Find the word "constructor" in the data, then copy each line where it is found.

::: DATA FOR REVIEW :::

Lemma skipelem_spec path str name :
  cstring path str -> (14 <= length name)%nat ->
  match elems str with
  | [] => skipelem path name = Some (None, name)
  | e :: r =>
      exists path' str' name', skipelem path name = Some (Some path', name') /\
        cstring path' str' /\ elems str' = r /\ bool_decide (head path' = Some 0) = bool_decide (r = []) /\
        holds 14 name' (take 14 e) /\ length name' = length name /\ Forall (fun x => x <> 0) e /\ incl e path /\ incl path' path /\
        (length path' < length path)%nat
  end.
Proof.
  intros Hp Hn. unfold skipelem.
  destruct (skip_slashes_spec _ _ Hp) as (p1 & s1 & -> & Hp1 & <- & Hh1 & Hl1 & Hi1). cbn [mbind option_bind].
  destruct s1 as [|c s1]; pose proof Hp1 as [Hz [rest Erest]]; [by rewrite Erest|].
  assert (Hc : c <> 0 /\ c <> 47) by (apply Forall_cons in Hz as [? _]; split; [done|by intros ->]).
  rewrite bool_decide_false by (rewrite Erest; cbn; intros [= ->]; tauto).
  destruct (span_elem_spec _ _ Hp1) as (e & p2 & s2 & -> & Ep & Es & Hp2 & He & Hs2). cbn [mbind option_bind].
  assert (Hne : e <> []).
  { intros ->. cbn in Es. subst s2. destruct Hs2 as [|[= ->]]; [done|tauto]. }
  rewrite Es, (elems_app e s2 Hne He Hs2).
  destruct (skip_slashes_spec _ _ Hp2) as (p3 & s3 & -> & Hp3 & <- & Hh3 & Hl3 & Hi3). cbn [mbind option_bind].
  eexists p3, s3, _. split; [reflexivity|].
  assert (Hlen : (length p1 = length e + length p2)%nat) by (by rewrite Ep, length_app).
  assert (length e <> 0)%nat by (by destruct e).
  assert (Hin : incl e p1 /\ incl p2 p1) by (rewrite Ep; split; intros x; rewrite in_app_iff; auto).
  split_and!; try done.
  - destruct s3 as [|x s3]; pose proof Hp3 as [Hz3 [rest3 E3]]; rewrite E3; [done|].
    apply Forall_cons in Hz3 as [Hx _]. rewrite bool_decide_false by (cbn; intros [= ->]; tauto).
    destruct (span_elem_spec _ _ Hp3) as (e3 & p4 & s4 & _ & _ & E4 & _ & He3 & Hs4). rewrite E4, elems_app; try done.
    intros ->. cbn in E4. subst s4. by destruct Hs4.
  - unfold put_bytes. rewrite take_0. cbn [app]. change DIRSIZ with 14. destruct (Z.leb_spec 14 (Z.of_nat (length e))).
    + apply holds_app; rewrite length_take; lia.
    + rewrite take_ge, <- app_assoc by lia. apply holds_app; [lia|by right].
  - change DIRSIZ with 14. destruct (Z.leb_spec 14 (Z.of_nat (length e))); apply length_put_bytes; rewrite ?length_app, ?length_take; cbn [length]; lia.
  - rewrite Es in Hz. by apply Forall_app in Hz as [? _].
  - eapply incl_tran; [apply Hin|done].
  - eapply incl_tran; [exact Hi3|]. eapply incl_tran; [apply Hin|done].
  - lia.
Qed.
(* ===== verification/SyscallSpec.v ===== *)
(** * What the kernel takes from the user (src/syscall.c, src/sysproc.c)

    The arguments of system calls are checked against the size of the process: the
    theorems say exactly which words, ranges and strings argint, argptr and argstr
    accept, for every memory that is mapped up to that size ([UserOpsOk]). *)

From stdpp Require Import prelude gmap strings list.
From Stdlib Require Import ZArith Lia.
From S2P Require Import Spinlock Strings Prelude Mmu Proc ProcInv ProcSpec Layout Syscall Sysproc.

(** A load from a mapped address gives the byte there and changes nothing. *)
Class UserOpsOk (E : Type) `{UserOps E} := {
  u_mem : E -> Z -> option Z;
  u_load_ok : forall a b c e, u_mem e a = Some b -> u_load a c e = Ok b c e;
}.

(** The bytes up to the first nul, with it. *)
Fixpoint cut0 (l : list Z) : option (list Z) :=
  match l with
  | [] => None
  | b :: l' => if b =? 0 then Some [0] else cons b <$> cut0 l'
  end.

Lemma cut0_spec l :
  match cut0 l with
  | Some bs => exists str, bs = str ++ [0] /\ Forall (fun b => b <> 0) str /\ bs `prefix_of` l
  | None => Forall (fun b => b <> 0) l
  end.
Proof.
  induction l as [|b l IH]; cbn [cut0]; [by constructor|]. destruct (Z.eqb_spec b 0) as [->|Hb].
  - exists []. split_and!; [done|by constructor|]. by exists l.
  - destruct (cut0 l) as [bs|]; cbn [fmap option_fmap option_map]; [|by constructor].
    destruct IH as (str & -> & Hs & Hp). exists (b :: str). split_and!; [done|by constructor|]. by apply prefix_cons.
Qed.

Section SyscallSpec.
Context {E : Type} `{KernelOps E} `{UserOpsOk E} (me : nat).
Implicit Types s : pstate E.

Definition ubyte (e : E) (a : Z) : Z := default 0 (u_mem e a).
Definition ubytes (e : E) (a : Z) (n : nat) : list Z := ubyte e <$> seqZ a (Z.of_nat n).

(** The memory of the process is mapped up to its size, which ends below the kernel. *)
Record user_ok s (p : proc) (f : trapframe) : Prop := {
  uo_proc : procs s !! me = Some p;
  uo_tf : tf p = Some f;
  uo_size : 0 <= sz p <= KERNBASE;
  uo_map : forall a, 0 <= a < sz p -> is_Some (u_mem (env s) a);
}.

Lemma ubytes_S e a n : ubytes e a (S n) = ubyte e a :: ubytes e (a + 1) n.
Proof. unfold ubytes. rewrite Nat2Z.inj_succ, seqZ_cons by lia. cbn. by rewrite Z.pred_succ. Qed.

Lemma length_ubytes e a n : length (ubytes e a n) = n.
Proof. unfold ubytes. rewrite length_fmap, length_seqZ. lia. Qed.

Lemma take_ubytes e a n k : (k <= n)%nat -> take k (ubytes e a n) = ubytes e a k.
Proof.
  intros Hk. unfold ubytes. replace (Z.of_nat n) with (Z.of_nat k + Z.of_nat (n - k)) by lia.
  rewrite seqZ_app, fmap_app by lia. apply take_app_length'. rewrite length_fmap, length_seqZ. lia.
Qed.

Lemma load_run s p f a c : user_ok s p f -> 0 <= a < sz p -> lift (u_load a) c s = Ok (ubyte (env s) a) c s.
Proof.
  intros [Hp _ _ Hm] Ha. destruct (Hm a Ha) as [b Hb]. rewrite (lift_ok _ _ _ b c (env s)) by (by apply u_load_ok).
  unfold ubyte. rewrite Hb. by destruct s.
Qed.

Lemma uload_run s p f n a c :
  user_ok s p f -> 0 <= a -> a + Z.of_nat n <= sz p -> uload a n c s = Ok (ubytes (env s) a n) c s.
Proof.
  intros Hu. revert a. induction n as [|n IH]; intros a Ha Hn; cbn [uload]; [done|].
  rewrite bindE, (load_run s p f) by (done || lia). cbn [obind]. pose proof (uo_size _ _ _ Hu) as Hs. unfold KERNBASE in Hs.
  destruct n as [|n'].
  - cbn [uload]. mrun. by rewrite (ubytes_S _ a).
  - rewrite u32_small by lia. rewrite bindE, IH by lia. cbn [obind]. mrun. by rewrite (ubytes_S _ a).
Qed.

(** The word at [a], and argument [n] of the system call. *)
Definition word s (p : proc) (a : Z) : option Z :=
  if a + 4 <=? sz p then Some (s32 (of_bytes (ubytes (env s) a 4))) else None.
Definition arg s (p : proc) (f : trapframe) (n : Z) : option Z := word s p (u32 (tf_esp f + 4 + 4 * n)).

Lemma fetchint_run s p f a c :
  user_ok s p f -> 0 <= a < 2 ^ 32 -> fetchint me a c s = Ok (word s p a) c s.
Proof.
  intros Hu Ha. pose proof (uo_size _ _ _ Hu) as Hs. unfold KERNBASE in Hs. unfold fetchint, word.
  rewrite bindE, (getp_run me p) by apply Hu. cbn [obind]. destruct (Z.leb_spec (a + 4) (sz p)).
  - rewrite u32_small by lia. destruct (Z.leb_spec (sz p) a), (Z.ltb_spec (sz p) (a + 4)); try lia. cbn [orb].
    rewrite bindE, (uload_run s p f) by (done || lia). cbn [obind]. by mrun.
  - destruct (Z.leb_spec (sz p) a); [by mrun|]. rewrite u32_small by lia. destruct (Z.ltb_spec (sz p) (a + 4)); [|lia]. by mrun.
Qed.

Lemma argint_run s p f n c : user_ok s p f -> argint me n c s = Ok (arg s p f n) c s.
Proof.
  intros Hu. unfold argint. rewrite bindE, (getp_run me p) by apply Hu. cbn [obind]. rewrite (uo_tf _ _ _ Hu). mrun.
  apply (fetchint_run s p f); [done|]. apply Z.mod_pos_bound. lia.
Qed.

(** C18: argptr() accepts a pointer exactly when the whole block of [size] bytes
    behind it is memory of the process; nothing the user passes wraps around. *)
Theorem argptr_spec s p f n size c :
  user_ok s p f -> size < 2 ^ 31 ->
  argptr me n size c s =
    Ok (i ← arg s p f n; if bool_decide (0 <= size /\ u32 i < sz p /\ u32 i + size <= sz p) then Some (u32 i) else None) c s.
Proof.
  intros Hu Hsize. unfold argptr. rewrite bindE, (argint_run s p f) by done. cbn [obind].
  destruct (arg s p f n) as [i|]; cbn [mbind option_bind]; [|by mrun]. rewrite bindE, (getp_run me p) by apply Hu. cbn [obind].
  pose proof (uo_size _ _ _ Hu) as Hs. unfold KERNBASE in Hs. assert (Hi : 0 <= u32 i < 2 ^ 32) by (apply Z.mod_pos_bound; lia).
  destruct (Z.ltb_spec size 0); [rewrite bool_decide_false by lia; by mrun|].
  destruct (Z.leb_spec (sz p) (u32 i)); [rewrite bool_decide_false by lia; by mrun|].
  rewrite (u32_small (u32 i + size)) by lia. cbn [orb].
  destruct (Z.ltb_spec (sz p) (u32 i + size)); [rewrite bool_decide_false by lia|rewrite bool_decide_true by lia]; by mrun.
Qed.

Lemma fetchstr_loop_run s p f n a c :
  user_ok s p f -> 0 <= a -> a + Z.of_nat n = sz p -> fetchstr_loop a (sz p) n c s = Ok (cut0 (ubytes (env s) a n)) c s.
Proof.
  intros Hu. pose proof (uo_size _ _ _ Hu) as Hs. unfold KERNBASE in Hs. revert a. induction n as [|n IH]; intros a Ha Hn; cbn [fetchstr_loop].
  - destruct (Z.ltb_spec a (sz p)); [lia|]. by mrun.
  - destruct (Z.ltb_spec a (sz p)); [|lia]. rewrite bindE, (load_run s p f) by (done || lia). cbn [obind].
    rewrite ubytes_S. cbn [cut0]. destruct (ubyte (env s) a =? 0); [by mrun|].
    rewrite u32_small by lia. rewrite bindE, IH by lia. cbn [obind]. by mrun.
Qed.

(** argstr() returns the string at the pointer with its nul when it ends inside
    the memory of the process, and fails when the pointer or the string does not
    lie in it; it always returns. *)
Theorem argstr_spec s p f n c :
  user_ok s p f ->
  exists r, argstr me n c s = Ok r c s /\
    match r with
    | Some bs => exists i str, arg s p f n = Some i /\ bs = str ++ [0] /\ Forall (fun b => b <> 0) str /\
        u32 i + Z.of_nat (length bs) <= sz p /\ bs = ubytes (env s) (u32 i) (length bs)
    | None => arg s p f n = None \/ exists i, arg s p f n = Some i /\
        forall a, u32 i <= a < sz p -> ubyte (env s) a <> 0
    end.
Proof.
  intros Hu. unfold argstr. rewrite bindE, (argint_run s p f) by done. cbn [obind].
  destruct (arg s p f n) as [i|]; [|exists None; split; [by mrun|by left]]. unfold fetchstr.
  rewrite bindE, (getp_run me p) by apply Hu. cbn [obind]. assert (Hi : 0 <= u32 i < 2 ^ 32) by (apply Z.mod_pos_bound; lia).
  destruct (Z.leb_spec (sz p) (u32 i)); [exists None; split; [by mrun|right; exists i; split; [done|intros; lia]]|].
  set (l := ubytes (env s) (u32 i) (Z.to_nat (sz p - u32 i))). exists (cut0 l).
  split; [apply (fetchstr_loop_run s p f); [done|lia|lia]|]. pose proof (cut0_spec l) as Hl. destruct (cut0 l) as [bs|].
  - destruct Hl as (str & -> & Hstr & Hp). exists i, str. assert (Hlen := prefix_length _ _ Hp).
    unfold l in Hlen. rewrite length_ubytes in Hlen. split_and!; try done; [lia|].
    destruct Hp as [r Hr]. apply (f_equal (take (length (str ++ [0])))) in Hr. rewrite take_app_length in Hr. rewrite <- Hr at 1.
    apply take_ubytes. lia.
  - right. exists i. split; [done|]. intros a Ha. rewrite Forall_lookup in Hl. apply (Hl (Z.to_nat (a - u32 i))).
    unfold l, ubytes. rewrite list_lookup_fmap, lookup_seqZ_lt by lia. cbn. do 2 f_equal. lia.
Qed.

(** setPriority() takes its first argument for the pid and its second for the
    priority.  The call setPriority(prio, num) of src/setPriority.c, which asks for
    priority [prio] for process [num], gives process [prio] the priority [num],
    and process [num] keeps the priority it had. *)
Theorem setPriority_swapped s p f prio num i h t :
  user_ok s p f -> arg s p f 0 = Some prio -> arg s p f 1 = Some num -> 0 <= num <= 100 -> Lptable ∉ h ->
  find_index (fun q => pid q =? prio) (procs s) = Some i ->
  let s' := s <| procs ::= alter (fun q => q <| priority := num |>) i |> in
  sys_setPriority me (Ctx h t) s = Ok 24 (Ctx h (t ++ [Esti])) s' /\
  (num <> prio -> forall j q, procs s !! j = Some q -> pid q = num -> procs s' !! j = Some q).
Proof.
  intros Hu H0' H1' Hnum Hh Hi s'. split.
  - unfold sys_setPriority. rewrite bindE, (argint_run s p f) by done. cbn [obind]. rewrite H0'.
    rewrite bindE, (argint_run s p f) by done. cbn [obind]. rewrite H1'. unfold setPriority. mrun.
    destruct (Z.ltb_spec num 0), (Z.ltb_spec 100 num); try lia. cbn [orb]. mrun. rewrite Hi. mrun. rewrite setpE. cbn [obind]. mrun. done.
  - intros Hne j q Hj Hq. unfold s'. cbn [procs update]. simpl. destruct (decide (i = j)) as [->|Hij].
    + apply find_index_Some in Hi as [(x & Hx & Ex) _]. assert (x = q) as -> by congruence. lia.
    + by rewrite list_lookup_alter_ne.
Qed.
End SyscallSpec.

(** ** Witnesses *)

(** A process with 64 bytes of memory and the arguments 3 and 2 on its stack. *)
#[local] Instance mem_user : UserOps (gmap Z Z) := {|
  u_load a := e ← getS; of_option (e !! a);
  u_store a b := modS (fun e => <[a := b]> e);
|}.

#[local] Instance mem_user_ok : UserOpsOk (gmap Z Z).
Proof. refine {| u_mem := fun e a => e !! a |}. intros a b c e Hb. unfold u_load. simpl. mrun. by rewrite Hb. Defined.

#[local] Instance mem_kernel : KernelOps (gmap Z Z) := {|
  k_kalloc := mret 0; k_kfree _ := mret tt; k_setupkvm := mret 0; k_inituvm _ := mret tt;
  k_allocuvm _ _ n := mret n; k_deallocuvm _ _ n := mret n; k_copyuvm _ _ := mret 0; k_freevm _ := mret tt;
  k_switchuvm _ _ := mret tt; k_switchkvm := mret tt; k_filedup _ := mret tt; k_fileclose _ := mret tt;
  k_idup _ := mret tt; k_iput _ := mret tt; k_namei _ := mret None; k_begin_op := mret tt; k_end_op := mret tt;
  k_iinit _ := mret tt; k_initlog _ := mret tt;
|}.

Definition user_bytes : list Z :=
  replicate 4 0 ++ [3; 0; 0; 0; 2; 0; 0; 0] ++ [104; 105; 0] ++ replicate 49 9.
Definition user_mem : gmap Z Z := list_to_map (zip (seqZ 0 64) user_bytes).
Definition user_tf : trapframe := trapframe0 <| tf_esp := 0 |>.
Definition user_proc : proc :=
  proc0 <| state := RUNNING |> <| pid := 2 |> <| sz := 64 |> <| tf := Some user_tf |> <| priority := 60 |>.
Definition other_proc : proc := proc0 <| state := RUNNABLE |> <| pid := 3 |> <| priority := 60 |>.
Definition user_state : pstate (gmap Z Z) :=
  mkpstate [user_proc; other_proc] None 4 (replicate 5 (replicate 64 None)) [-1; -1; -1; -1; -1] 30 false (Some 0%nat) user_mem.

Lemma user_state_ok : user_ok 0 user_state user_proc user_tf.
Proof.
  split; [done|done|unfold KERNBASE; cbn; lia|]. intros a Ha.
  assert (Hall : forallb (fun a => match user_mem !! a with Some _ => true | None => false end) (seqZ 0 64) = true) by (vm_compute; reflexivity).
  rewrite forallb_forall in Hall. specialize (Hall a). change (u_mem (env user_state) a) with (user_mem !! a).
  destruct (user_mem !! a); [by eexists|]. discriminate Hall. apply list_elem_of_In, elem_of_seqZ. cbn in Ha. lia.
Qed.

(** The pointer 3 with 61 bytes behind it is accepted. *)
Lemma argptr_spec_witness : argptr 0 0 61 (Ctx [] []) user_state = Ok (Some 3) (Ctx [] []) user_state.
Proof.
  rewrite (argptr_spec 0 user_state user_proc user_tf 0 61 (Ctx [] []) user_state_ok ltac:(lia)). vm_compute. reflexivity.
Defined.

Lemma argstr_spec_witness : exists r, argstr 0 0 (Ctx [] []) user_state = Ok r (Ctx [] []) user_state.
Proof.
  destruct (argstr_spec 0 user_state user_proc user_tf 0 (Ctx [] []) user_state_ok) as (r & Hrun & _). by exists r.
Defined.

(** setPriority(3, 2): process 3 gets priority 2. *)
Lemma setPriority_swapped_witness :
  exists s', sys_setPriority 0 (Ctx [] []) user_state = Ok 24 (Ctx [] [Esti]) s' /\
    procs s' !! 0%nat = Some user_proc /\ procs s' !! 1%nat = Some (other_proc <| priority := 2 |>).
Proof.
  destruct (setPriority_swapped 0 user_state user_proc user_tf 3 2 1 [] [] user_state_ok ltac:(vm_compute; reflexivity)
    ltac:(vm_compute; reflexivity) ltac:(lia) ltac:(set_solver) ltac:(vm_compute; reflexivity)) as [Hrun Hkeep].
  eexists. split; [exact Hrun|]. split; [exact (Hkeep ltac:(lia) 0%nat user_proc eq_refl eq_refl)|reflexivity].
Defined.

:::

> [RESULT]:
  induction l as [|b l IH]; cbn [cut0]; [by constructor|]. destruct (Z.eqb_spec b 0) as [->|Hb].
  - exists []. split_and!; [done|by constructor|]. by exists l.
  - destruct (cut0 l) as [bs|]; cbn [fmap option_fmap option_map]; [|by constructor].
    destruct IH as (str & -> & Hs & Hp). exists (b :: str). split_and!; [done|by constructor|]. by apply prefix_cons.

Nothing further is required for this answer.